Dime? No better. An old sailboat? Boring. It might be a little late to mention that the Queen is so pretentious that she’s on the back of all the coins, so I'm not even featuring her once.
Caribou on the quarter. I bet most Canadians would even call this a moose. No matter. It’s probably just as dead as the leaves on the penny, so let’s move on.
I’m not covering the fifty cent piece because who the hell uses a fifty cent piece? I don’t think I’ve ever even seen one.
The one dollar coin is called a loonie. Cuz there’s a loon on it. Not much thought went into that one. We probably had a lot to drink that weekend.

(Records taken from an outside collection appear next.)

(** ** Properties *)

(** with [Recovery] outermost, no dispatch panics, whatever the handlers, the transports
    and the other middleware do. *)
Theorem Recovery_outermost (b : MessageBus (V := V) (R := R) (S := S) (Ctx := Ctx))
    (rest : list Middleware) (now : time) (ctx : Ctx) (cmd : message) (ss : list (stamp R)) (s : S) (p : string) :
  mws b = Recovery :: rest → (Dispatch b now ctx cmd ss s).1 ≠ Panics p.
Proof.
  intros Hm. unfold Dispatch. destruct (closed b); [done|]. rewrite Hm, buildChain_cons.
  simpl. unfold Recovery. by destruct (execute _ _ _ _) as [[]?].
Qed.

(** a message that fails validation reaches no later middleware, handler or transport:
    the state is untouched and the caller gets the validator's error. *)
Theorem Validation_blocks (b : MessageBus (V := V) (R := R) (S := S) (Ctx := Ctx))
    (validate : message → option error) (rest : list Middleware) (now : time) (ctx : Ctx)
    (cmd : message) (ss : list (stamp R)) (s : S) (err : error) :
  mws b = Validation validate :: rest → closed b = false → validate cmd = Some err →
  ∃ err', Dispatch b now ctx cmd ss s = (Returns (Err err'), s) ∧ in_tree err err'.
Proof.
  intros Hm Hc Hv. unfold Dispatch. rewrite Hc, Hm, buildChain_cons. simpl. unfold Validation.
  simpl. rewrite Hv. eexists. split; [done|].
  eapply in_tree_under; [|apply in_tree_here]. by left.
Qed.
End Middleware.
Lemma routed_message_circulates_witness :
  ∃ s', consume (consume_bus {[ "orders.Create" := "memory" ]}) tt "memory" mem_receiver
          [1%Z; 2%Z; 3%Z] one_message = (Returns tt, s')
        ∧ circulating demo_msg s' ∧ hst s' = [].
Proof.
  apply (routed_message_circulates (consume_bus {[ "orders.Create" := "memory" ]}) tt "memory"
    demo_msg [1%Z; 2%Z; 3%Z] one_message).
  - split_and!; reflexivity || done.
  - split_and!; [done|simpl; lia|done|].
    exists (WithStamp demo_env (memoryIDStamp "1")), "1". split_and!; reflexivity.
Defined.

(** A sender that keeps the messages it accepts, behind a closed breaker. *)
Definition keep_send (ctx : unit) (env : Envelope string nat) (s : nat * list string)
    : option error * (nat * list string) := (None, (s.1, s.2 ++ [value (Message env)])).

Lemma CircuitSend_success_witness :
  let send := CircuitSend (EText "circuit breaker is open") (EText "too many requests")
                fst (λ c s, (c, s.2)) "memory" keep_send None in
  (send tt demo_env (0, [])).1 = None
  ∧ ∃ c, (send tt demo_env (0, [])).2 = (c, ["o-1"]).
Proof.
  intros send. assert (Hok : (send tt demo_env (0, [])).1 = None) by reflexivity.
  split; [exact Hok|].
  destruct (CircuitSend_success (EText "circuit breaker is open") (EText "too many requests")
    fst (λ c s, (c, s.2)) "memory" keep_send None tt demo_env (0, []) Hok)
    as [(c & _ & Hc)|(f & c & s1 & Hf & _)]; [exists c; exact Hc|discriminate Hf].
Defined.
(* ===== verification/Seed.v ===== *)
(** * Database seeding

    [Seed.v] models infra/seed: the seeder registry (registry.go), the filters (filter.go), the
    order (sort.go), the reference store (reference.go), the seed context (context.go), the
    truncation of tables (truncator.go) and the runner with its transactions (runner.go), over
    the database of [Db.v] and the sort of [TopoSort.v].  A seeder is arbitrary code. *)

From Stdlib Require Import Ascii.
From S2P Require Import Prelude Errors Event Db TopoSort.
Import Kahn Items.
Local Open Scope go_scope.

Section Seed.
(** The database, the rest of the program's memory, the values of references and the
    configuration. *)
Context {D H V Cfg : Type}.

(** ** reference.go *)

Definition ReferenceStore := gmap string V.
Definition NewReferenceStore : ReferenceStore := ∅.
Definition Set_ (key : string) (value : V) (rs : ReferenceStore) : ReferenceStore :=
  <[key := value]> rs.
Definition Get (rs : ReferenceStore) (key : string) : option V := rs !! key.
Definition not_found (key : string) : string := "seed: reference " +:+ Quote key +:+ " not found".
Definition MustGet (rs : ReferenceStore) (key : string) : outcome V :=
  match Get rs key with Some v => Returns v | None => Panics (not_found key) end.

(** The type assertion [raw.(T)] and the names [%T] prints are arguments. *)
Definition GetRef {T} (cast : V → option T) (typeOf : V → string) (want : string)
    (rs : ReferenceStore) (key : string) : result error T :=
  match Get rs key with
  | None => Err (EText (not_found key))
  | Some raw =>
      match cast raw with
      | Some typed => Ok typed
      | None => Err (EText ("seed: reference " +:+ Quote key +:+ " has type " +:+ typeOf raw
                            +:+ ", want " +:+ want))
      end
  end.
Definition MustGetRef {T} (cast : V → option T) (typeOf : V → string) (want : string)
    (rs : ReferenceStore) (key : string) : outcome T :=
  match GetRef cast typeOf want rs key with Ok v => Returns v | Err e => Panics (Error e) end.

(** The program's memory: the reference stores made so far, shared by pointer, and the rest. *)
Record memory := { stores : list ReferenceStore; other : H }.
Notation world := (world D memory).
(* ===== verification/SeedData.v ===== *)
(** * Fake data for seeding

    [SeedData.v] models infra/seed/fake.go and factory.go: the deterministic generator of names,
    numbers and identifiers, and the factories that share it.  A faker is a pointer to a generator
    and a factory has a mutable index: both live on the heap [heap], so that factories derived
    from one another are seen to share what they share.  The generator is math/rand/v2 with its
    PCG source, and floats are those of Float.v. *)

From Stdlib Require Import Ascii QArith.
From S2P Require Import Prelude Errors GoText Float.
Local Open Scope Z_scope.
Local Open Scope go_scope.

(** ** math/rand/v2 *)

Definition wrapU64 (z : Z) : Z := z `mod` 2 ^ 64.

Record PCG := { pcg_hi : Z; pcg_lo : Z }.
Definition NewPCG (seed1 seed2 : Z) : PCG := {| pcg_hi := seed1; pcg_lo := seed2 |}.

(** The 128-bit linear congruential step, then the output function. *)
Definition pcg_mul : Z := 2549297995355413924 * 2 ^ 64 + 4865540595714422341.
Definition pcg_inc : Z := 6364136223846793005 * 2 ^ 64 + 1442695040888963407.
Definition pcg_next (p : PCG) : PCG :=
  let x := ((pcg_hi p * 2 ^ 64 + pcg_lo p) * pcg_mul + pcg_inc) `mod` 2 ^ 128 in
  {| pcg_hi := x / 2 ^ 64; pcg_lo := x `mod` 2 ^ 64 |}.
Definition pcg_Uint64 (p : PCG) : Z * PCG :=
  let p := pcg_next p in
  let hi := pcg_hi p in
  let hi := Z.lxor hi (Z.shiftr hi 32) in
  let hi := wrapU64 (hi * 15750249268501108917) in
  let hi := Z.lxor hi (Z.shiftr hi 48) in
  (wrapU64 (hi * Z.lor (pcg_lo p) 1), p).

(** The heap: the generators and the index of each factory. *)
Record heap := { rngs : list PCG; idxs : list Z }.
Definition Faker := nat.
Definition nil_deref {A} : prog heap A := λ h,
  (Panics "runtime error: invalid memory address or nil pointer dereference", h).

Definition Uint64 (f : Faker) : prog heap Z := λ h,
  match rngs h !! f with
  | None => nil_deref h
  | Some p => let '(x, p) := pcg_Uint64 p in (Returns x, {| rngs := <[f := p]> (rngs h); idxs := idxs h |})
  end.

Section Fakes.
(** The draws the rejection loop of [uint64n] may take. *)
Context (fuel : nat).

Fixpoint reject_below (fuel : nat) (f : Faker) (n thresh : Z) (hi lo : Z) : prog heap Z :=
  if lo <? thresh
  then match fuel with
       | O => λ h, (Hangs, h)
       | S fuel =>
           let! x := Uint64 f in
           reject_below fuel f n thresh (x * n / 2 ^ 64) ((x * n) `mod` 2 ^ 64)
       end
  else pret hi.

Definition uint64n (f : Faker) (n : Z) : prog heap Z :=
  let! x := Uint64 f in
  if Z.land n (n - 1) =? 0 then pret (Z.land x (n - 1))
  else
    let hi := x * n / 2 ^ 64 in
    let lo := (x * n) `mod` 2 ^ 64 in
    if lo <? n then reject_below fuel f n (wrapU64 (- n) `mod` n) hi lo else pret hi.

Definition IntN (f : Faker) (n : Z) : prog heap Z :=
  if n <=? 0 then λ h, (Panics "invalid argument to IntN", h) else uint64n f n.
Definition Int64N (f : Faker) (n : Z) : prog heap Z :=
  if n <=? 0 then λ h, (Panics "invalid argument to Int64N", h) else uint64n f n.

(** ** The faker *)

Definition NewFaker (seed : Z) : prog heap Faker := λ h,
  (Returns (length (rngs h)), {| rngs := rngs h ++ [NewPCG seed seed]; idxs := idxs h |}).
(** The two seeds come from the global generator. *)
Definition NewRandomFaker (seed1 seed2 : Z) : prog heap Faker := λ h,
  (Returns (length (rngs h)), {| rngs := rngs h ++ [NewPCG seed1 seed2]; idxs := idxs h |}).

Genuis attack, part two. The two dollar coin is called a toonie. For some reason, it has a polar bear on it. He looks like he's stuck on an ice floe, the poor bastard. And anybody who spells toonie like ‘twonie’ should get kicked right in the nuts.
Why do we have animals all over our money? Is it because we love animals? No. It’s because we like to hunt. That means we have a lot of guns.
Now get off our damn lawns.
(And stay tuned for bills.)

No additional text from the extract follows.